Mare, oceani, salvaguardia delle specie protette e della natura che dovrebbe abbracciarle ed invece sempre più le scaccia come fossero rifiuti per accogliere lo scarto della attuale civiltà. In un momento in cui finalmente sembra che la comunicazione si dedichi anche all’importante tematica della presa di coscienza della nostra madre terra, impossibile non consacrare colui che da anni ormai trasforma elementi organici in Arte.

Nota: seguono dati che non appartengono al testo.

(** C5, as amended.  The load performs no validation and has no failure
    outcome.  On every stream that starts with four integers and two byte
    strings it returns a chunk whose size, start_ts, num_samples (reduced
    to 32 bits) and flag are the integers read, in this order, and whose
    buffers are the two byte strings cut into 8-byte slots, of whatever
    length they are. *)
Theorem deserialize_takes_stream_as_is (sz st n u : Z)
    (ts_bytes v_bytes : list Z) (rest : list rdb_item) (g : garbage) :
  ∃ c,
    TurboGorilla_LoadFromRDB
      (RdbUnsigned sz :: RdbUnsigned st :: RdbUnsigned n :: RdbUnsigned u
         :: RdbString ts_bytes :: RdbString v_bytes :: rest) g
    = (c, rest)
    ∧ size c = wrap64 sz
    ∧ start_ts c = wrap64 st
    ∧ num_samples c = wrap32 n
    ∧ buffer_in_use c = bool_decide (wrap64 u ≠ 0)
    ∧ buffer_ts c = slots_of_bytes ts_bytes
    ∧ buffer_values c = slots_of_bytes v_bytes
    ∧ length (buffer_ts c) = (length ts_bytes / 8)%nat
    ∧ length (buffer_values c) = (length v_bytes / 8)%nat.
Proof.
  eexists. split; [reflexivity |]. simpl.
  rewrite !length_slots_of_bytes. repeat split.
Qed.

(** The same absence of a check shows on an honest stream: the chunk loaded
    from the save of a chunk that was not full announces the old capacity
    over buffers that hold the samples only, and the next append writes
    outside the block. *)
Lemma append_after_load_leaves_block :
  ∃ io c,
    TurboGorilla_SaveToRDB three_samples [] = Ret io
    ∧ TurboGorilla_LoadFromRDB io sample_garbage = (c, [])
    ∧ size c = 64 ∧ num_samples c = 3 ∧ length (buffer_ts c) = 3%nat
    ∧ TurboGorilla_AddSampleOptimized c 400 4 = Fault OutOfBounds.
Proof.
  eexists _, _. split; [reflexivity |]. split; [reflexivity |].
  repeat split.
Qed.

(** ** The data-model invariants are preserved *)

Lemma inv_capacity_slots (c : TurboGorilla_Chunk) :
  chunk_inv c → num_samples c <= size c / SAMPLE_SIZE.
Proof.
  intros Hc. apply Z.div_le_lower_bound; [done |].
  pose proof (inv_capacity c Hc). lia.
Qed.

Lemma append_preserves_inv (c : TurboGorilla_Chunk) (ts : Z) (v : double) :
  chunk_inv c →
  (∀ t, t ∈ samples_ts c → t < ts) →
  ∃ r c', TurboGorilla_AddSampleOptimized c ts v = Ret (r, c') ∧ chunk_inv c'.
Proof.
  intros Hc Hmono.
  destruct (decide (num_samples c = size c / SAMPLE_SIZE)) as [Hfull | Hroom].
  - exists CR_END, c. split; [| done].
    unfold TurboGorilla_AddSampleOptimized, IsChunkFull.
    by rewrite bool_decide_true.
  - pose proof (inv_capacity_slots c Hc) as Hslots.
    destruct (inv_fits c Hc) as (Hn0 & Hlt & Hlv).
    destruct Hc as [Hty Hal Hsorted Hcap Hstart].
    rewrite AddSampleOptimized_room by (done || lia).
    eexists _, _. split; [reflexivity |].
    destruct Hty as [[_ Hn1] Hsz]. destruct Hal as [Hat Hav].
    pose proof Hsz as [Hs0 Hs1].
    assert (Hcases : (num_samples c + 1 < UINT32_MOD
                      ∧ wrap32 (num_samples c + 1) = num_samples c + 1)
                     ∨ wrap32 (num_samples c + 1) = 0).
    { destruct (decide (num_samples c + 1 < UINT32_MOD)) as [Hlt' | Hge].
      - left. split; [done |]. apply wrap32_small. unfold in_u32. lia.
      - right. replace (num_samples c + 1) with UINT32_MOD by lia. reflexivity. }
    split; simpl.
    + split; [apply wrap32_in | done].
    + unfold allocated. simpl. rewrite !length_insert. done.
    + unfold strictly_ascending, samples_ts. simpl.
      destruct Hcases as [[Hlt' ->] | ->]; [| constructor].
      replace (Z.to_nat (num_samples c + 1))
        with (S (Z.to_nat (num_samples c))) by lia.
      rewrite take_succ_insert by lia.
      apply StronglySorted_app_2; [| done | repeat constructor].
      intros x1 x2 H1 H2. apply list_elem_of_singleton in H2 as ->.
      by apply Hmono.
    + destruct Hcases as [[Hlt' ->] | ->]; [| lia].
      unfold SAMPLE_SIZE in *.
      pose proof (Z.mul_div_le (size c) 16 ltac:(lia)). lia.
    + intros Hpos. case_bool_decide as H0.
      * rewrite H0. simpl. apply list_lookup_insert_eq. lia.
      * rewrite list_lookup_insert_ne by lia. apply Hstart. lia.
Qed.

Section UpsertInv.
Context {DuplicatePolicy : Type}.
Variable handleDuplicateSample :
  DuplicatePolicy → double → double → ChunkResult * double.

Lemma upsert_preserves_inv (policy : DuplicatePolicy) (c : TurboGorilla_Chunk)
    (ts v : Z) (g : garbage) :
  chunk_inv c → num_samples c <= INT_MAX →
  ∃ r ctx added,
    TurboGorilla_UpsertSample handleDuplicateSample
      (mkUpsertCtx c (mkSample ts v)) policy g = Ret (r, ctx, added)
    ∧ chunk_inv (inChunk ctx).
Proof.
  intros Hc Hint.
  destruct (UpsertSample_cases handleDuplicateSample policy c ts v g Hc Hint)
    as [Hdup Hnew].
  destruct (decide (ts ∈ samples_ts c)) as [Hin | Hnin].
  - destruct (Hdup Hin) as (old & Hpos & Hold & Hres).
    destruct (handleDuplicateSample policy old v) as [cr v'] eqn:Hr.
    destruct (Hres cr v' eq_refl) as [Herr Hok].
    destruct (decide (cr = CR_OK)) as [-> | Hne].
    + eexists _, _, _. split; [by apply Hok |]. simpl.
      destruct Hc as [Hty Hal Hsorted Hcap Hstart].
      split; try done.
      unfold allocated in *. simpl. by rewrite length_insert.
    + eexists _, _, _. split; [by apply Herr |]. done.
  - destruct (Hnew Hnin)
      as (c' & Hrun & Hsz' & Hts' & Hvs' & Hn' & Hst' & Hu' & Hal').
    eexists _, _, _. split; [exact Hrun |]. simpl.
    pose proof (inv_capacity_slots c Hc) as Hslots.
    pose proof (length_samples_ts c Hc) as Hlen.
    pose proof (count_below_le ts (samples_ts c)) as Hple.
    destruct (inv_fits c Hc) as (Hn0 & Hlt & Hlv).
    destruct Hc as [[[_ Hn1] [Hs0 Hs1]] Hal Hsorted Hcap Hstart].
    clear Hdup Hnew Hrun.
    unfold SAMPLE_SIZE, INT_MAX, UINT32_MOD, UINT64_MOD, IsChunkFull in *.
    pose proof (Z.mul_div_le (size c) 16 ltac:(lia)) as Hmd.
    pose proof (Z.mul_succ_div_gt (size c) 16 ltac:(lia)) as Hms.
    assert (Hsize : (num_samples c = size c / 16 ∧ size c' = size c + 16)
                    ∨ (num_samples c < size c / 16 ∧ size c' = size c)).
    { rewrite Hsz'. case_bool_decide; [left | right];
        unfold SAMPLE_SIZE in *; lia. }
    clear Hsz'.
    split.
    + split; [unfold in_u32, UINT32_MOD; lia |].
      unfold in_u64, UINT64_MOD. lia.
    + done.
    + rewrite Hts'. by apply ascending_insert.
    + rewrite Hn'. unfold SAMPLE_SIZE. lia.
    + intros _.
      assert (Hhead : samples_ts c' !! 0%nat = Some (start_ts c')).
      { rewrite Hts', Hst'. case_decide as Hp0.
        - rewrite Hp0. done.
        - rewrite lookup_app_l by (rewrite length_take; lia).
          rewrite lookup_take_lt by lia.
          unfold samples_ts. rewrite lookup_take_lt by lia.
          apply Hstart. lia. }
      unfold samples_ts in Hhead. by apply lookup_take_Some in Hhead as [? _].
Qed.
End UpsertInv.

Lemma split_preserves_inv (c : TurboGorilla_Chunk) (g g' : garbage) :
  chunk_inv c →
  ∃ left right,
    TurboGorilla_SplitChunk c g g' = Ret (left, right)
    ∧ chunk_inv left ∧ chunk_inv right.
Proof.
  intros Hc.
  destruct (inv_fits c Hc) as (Hn0 & Hlt & Hlv).
  destruct (half_bounds (num_samples c) Hn0) as (Hh0 & Hh1 & Hk0).
  pose proof (proj1 (inv_typed c Hc)) as Hn32.
  destruct (SplitChunk_spec c g g' Hn32 Hlt Hlv)
    as (right & Hrun & Hrn & Hrs & Hru & Hrt & Hrv & _ & Hrstart).
  set (n := num_samples c) in *.
  set (keep := n - n / 2) in *.
  assert (Hkn : keep + n / 2 = n) by (unfold keep; lia).
  clearbody keep.
  eexists _, right. split; [exact Hrun |].
  pose proof (inv_sorted c Hc) as Hsorted. unfold strictly_ascending in Hsorted.
  destruct Hn32 as [_ Hn1].
  unfold SAMPLE_SIZE, UINT32_MOD in *.
  split.
  - split; simpl.
    + split; unfold in_u32, in_u64, UINT32_MOD, UINT64_MOD; simpl; lia.
    + unfold allocated, SAMPLE_SIZE. simpl.
      rewrite Z.div_mul, !length_take by lia. lia.
    + unfold strictly_ascending, samples_ts. simpl.
      rewrite take_take, Nat.min_id.
      replace (take (Z.to_nat keep) (buffer_ts c))
        with (take (Z.to_nat keep) (samples_ts c))
        by (unfold samples_ts; fold n; rewrite take_take; f_equal; lia).
      rewrite <- (take_drop (Z.to_nat keep) (samples_ts c)) in Hsorted.
      by apply StronglySorted_app_1_l in Hsorted.
    + unfold SAMPLE_SIZE. lia.
    + intros Hpos. rewrite lookup_take_lt by lia.
      apply (inv_start c Hc). fold n. lia.
  - split.
    + split; unfold in_u32, in_u64, UINT32_MOD, UINT64_MOD;
        rewrite ?Hrn, ?Hrs; unfold SAMPLE_SIZE; lia.
    + unfold allocated, SAMPLE_SIZE. rewrite Hrs, Hrt, Hrv. unfold SAMPLE_SIZE.
      rewrite Z.div_mul, !length_take, !length_drop by lia. lia.
    + unfold strictly_ascending, samples_ts. rewrite Hrn, Hrt.
      rewrite take_take, Nat.min_id, take_drop_commute.
      replace (Z.to_nat keep + Z.to_nat (n / 2))%nat with (Z.to_nat n) by lia.
      fold (samples_ts c).
      rewrite <- (take_drop (Z.to_nat keep) (samples_ts c)) in Hsorted.
      by apply StronglySorted_app_1_r in Hsorted.
    + rewrite Hrn, Hrs. unfold SAMPLE_SIZE. lia.
    + rewrite Hrn. intros Hpos. rewrite Hrt.
      rewrite lookup_take_lt by lia. rewrite lookup_drop, Nat.add_0_r.
      by apply Hrstart.
Qed.

Lemma ascending_filter_samples (P : Sample → Prop) `{∀ s, Decision (P s)}
    (l : list Sample) :
  strictly_ascending (timestamp <$> l) →
  strictly_ascending (timestamp <$> filter P l).
Proof.
  unfold strictly_ascending. induction l as [|s l IH]; [done |].
  rewrite fmap_cons. intros [Hall Hs]%StronglySorted_cons.
  rewrite filter_cons. case_decide; [| by apply IH].
  rewrite fmap_cons. apply StronglySorted_cons. split; [| by apply IH].
  rewrite Forall_forall in Hall |- *.
  intros t [s' [-> Hs']]%list_elem_of_fmap.
  apply list_elem_of_filter in Hs' as [_ Hs'].
  apply Hall. apply list_elem_of_fmap. eauto.
Qed.

Lemma del_range_preserves_inv (c : TurboGorilla_Chunk) (startTs endTs : Z)
    (g : garbage) :
  chunk_inv c → SAMPLE_SIZE <= size c →
  ∃ c' deleted,
    TurboGorilla_DelRange c startTs endTs g = Ret (c', deleted)
    ∧ chunk_inv c'.
Proof.
  intros Hc Hsz.
  destruct (proj1 (DelRange_spec c startTs endTs g (inv_typed c Hc)
                     (inv_allocated c Hc) (inv_capacity c Hc)) Hsz)
    as (c' & Hrun & Hn & Hs & _ & Hts & Hvs & Hst & Hl1 & Hl2 & _).
  eexists c', _. split; [exact Hrun |].
  destruct (inv_fits c Hc) as (Hn0 & Hlt & Hlv).
  pose proof (survivors_length_le startTs endTs (samples c)) as Hle.
  rewrite length_samples in Hle by done.
  destruct Hc as [[[_ Hn1] Hsz64] Hal Hsorted Hcap Hstart].
  split.
  - split; [unfold in_u32; lia | by rewrite Hs].
  - unfold allocated, SAMPLE_SIZE. rewrite Hs, Hl1, Hl2.
    pose proof (Z.div_pos (size c) 16 ltac:(unfold SAMPLE_SIZE in *; lia)
                  ltac:(lia)). lia.
  - rewrite Hts. apply ascending_filter_samples.
    unfold samples. rewrite fmap_zip_with_l; [done | done |].
    unfold samples_ts, samples_values. rewrite !length_take. lia.
  - rewrite Hn, Hs. unfold SAMPLE_SIZE in *. lia.
  - intros _. exact Hst.
Qed.

(** A new chunk satisfies the data model. *)
Lemma NewChunk_inv (sz : Z) (g : garbage) :
  in_u64 sz → chunk_inv (TurboGorilla_NewChunk sz g).
Proof.
  intros [Hs0 Hs1]. unfold TurboGorilla_NewChunk. split; simpl.
  - split; [by vm_compute | done].
  - unfold allocated, SAMPLE_SIZE. simpl.
    rewrite !length_malloc, slots_of_half by done.
    pose proof (Z.div_pos sz 16 Hs0 ltac:(lia)). lia.
  - constructor.
  - lia.
  - lia.
Qed.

Gianni Depaoli, con la spontaneità e forza tipica di autodidatta privo di barriere, ma desideroso di dare vita alla propria attitudine comunicativa ed artistica, fa suo il mondo ittico che ben conosce sin da infante, per “constatare” con determinata eleganza la necessità di attenzione e cambiamento.
Trasforma un elemento organico naturalmente decomponibile, in fossile prezioso, attimo eterno di Arte. Lontano dall’uso di materiali derivati, da quegli elementi che soffocano la nostra Terra, dimostra che l’uomo ha il dovere di preservare e conservare.
In un processo diametralmente opposto alle abitudini quotidiane dei più, Depaoli, rende preziosi veli di natura, stende come foglia oro pelli di pesce; chirurgo plastico dell’Arte, sperimenta resine capaci di bloccare il colore naturale della sua materia; testimonia, con scritti come mappe scientifiche, i suoi gioielli dell’Arte.
Dimostra che anche materiali organici destinati allo smaltimento prima e alla decomposizione poi, siano in realtà degni di essere nobilitati, perché elementi generati dalla mano suprema di Madre Natura, esattamente come i nostri stessi corpi.
Le sue grandi tele ed installazioni hanno sembianze di acquarelli e sete eteree; antiche carte geografiche e pergamene; pelli preziose da proteggere, in realtà celano attimi congelati di vita.
Come sempre scelgo un’opera per parlare di lui… “Oceani 2.0” testimoni di un nuovo modo di vivere il nostro bene più prezioso, consapevoli del rischio a cui per secoli abbiamo sottoposto la nostra stessa esistenza, “connessi” al presente per postare non più secondi di mera apparenza intangibile, ma quegli attimi lunghi eternità di cui è fatta la Vita.